Try using dark roast beans, which retain their strength and flavor a little longer than a light roast. When making the cold brew, using less water to soak the grounds can give it a darker color. Adding cream and sugar or other fixings can also improve the coffee’s appearance.

The Taste

Reused coffee grounds create a flatter tasting coffee, and that’s indisputable fact. However, you can somewhat dodge the flavor change by purchasing higher quality coffee beans. Better beans will retain most of their flavor seven after the second brew. Again, adding cream and sugar can also help improve the taste.

The Caffeine

The big question is, how much caffeine will a reused brew give you? Unfortunately, most of the caffeine in coffee is extracted during its first brew. An average fresh cup of coffee contains about 12 mg of caffeine per gram. You’ll only receive about 3.6 – 8 mg of caffeine when drinking the reused cup.

This doesn’t have to be bad news, though. Many people enjoy cold brews with reused grounds at home because the second cup isn’t as intense as the first. The lack of extra caffeine can be a great pick-me-up during a sluggish afternoon without giving you the jitters.

Is it Safe?

As long as your coffee machine is well-maintained, free of residue or debris, and the grounds are fully dried, yes, it is generally safe to reuse coffee grounds. Ideally, you should make sure to reuse the coffee grounds within the same day of their original brew to prevent bacterial growth or staleness.

Making a Reused Cold Brew at Home

Fortunately, making a reused cold brew from the comfort of your kitchen at home is a relatively simple process. Here’s how to do it:

  1. Collect and fully dry the used coffee grounds.
  2. Soak the grounds in a mixture made from a 1:4 ratio – for every 1 cup of grounds, use 4 cups of water. If you want an even stronger cup, you can adjust this ratio to a 1:1 or a 1:2.
  3. Cover the mixture and refrigerate it for 12-24 hours. The longer it stays in the fridge, the stronger its flavor will become.
  4. Strain the coffee out using a strainer or cheesecloth.
  5. Finally, enjoy your environmentally friendly cup of Joe!

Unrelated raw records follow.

(** * Token-holder revenue distribution lambda: model of [main.go]

    The handler [HandleEvent] reads the vault balance, keeps a fee reserve,
    sends one third of the rest to the token-holder contract and two thirds
    to a second address, then calls [SellVouchers] and [BuyVouchers]; after
    every submission it waits for the receipt with [waitForTx].

    The chain client, the contract binding, the configuration package and the
    crypto helpers are collaborators: they are fields of the records
    [Backend] and [Libs], and every statement below is quantified over them.
    Calls that reach a collaborator are recorded, in order, in a trace of
    [event]s, together with what the collaborator answered. *)

From Stdlib Require Import ZArith List String Ascii Bool Lia.
Import ListNotations.
Local Open Scope Z_scope.

(** ** Errors and formatting *)

(** Go [error] values.  [NotFound] is the sentinel [ethereum.NotFound], which
    the code compares by identity; [Canceled] and [DeadlineExceeded] are the
    two values of [ctx.Err()]; [ErrorString] is what [errors.New] and
    [fmt.Errorf] build. *)
Inductive error : Type :=
| NotFound
| Canceled
| DeadlineExceeded
| ErrorString (msg : string).

Definition Error (e : error) : string :=
  match e with
  | NotFound => "not found"
  | Canceled => "context canceled"
  | DeadlineExceeded => "context deadline exceeded"
  | ErrorString msg => msg
  end.

(** [err == ethereum.NotFound] *)
Definition is_NotFound (e : error) : bool :=
  match e with NotFound => true | _ => false end.

Module fmt.

(** [fmt.Sprintf] for the verbs the program uses, [%s], [%x] and [%+v]; the
    operands are given already rendered. *)
Fixpoint Sprintf (format : string) (a : list string) : string :=
  match format with
  | EmptyString => EmptyString
  | String "%" (String "s" rest) =>
      match a with
      | x :: a' => String.append x (Sprintf rest a')
      | [] => String.append "%!s(MISSING)" (Sprintf rest [])
      end
  | String "%" (String "x" rest) =>
      match a with
      | x :: a' => String.append x (Sprintf rest a')
      | [] => String.append "%!x(MISSING)" (Sprintf rest [])
      end
  | String "%" (String "+" (String "v" rest)) =>
      match a with
      | x :: a' => String.append x (Sprintf rest a')
      | [] => String.append "%!v(MISSING)" (Sprintf rest [])
      end
  | String c rest => String c (Sprintf rest a)
  end.

Definition Errorf (format : string) (a : list string) : error :=
  ErrorString (Sprintf format a).

End fmt.

(** [formatError] returns [("", fmt.Errorf(format, a...))]; a Go pair
    [(T, error)] is a sum here. *)
Definition formatError {A : Type} (format : string) (a : list string)
  : error + A :=
  inl (fmt.Errorf format a).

Other Ways to Reuse Coffee Grounds

If you want to reuse your old coffee grounds without having to drink them, there are many ways you can recycle them in other areas of your life. You’d be surprised at all the uses there are for old grounds, from your bathroom to your garden and everywhere in between. Here are some great alternative uses for those old grounds:

  • Garden fertilizer
  • Skincare scrubs & exfoliation
  • Compost
  • All-natural pesticide
  • Air freshener/Odor removal
  • Natural dye
  • Certain baking recipes
  • Household cleaning

Coffee contains many unique properties which promote healthy growth, and it can do wonders for your skin and hair. It can also help reduce inflammation and puffiness, especially around your eyes, if applied to your skin. No matter where those grounds end up, they’re bound to be useful!

Fresh is Best

Although brewing reused grounds means sacrificing some of the caffeine and flavor, it can be a great way to practice environmentally conscious living. Even if a reused cold brew isn’t your style, those old grounds can come in handy in other ways. We all know that first, fresh cup in the morning will always hold a special place in our hearts, but reusing your next batch of grounds might be worth a try!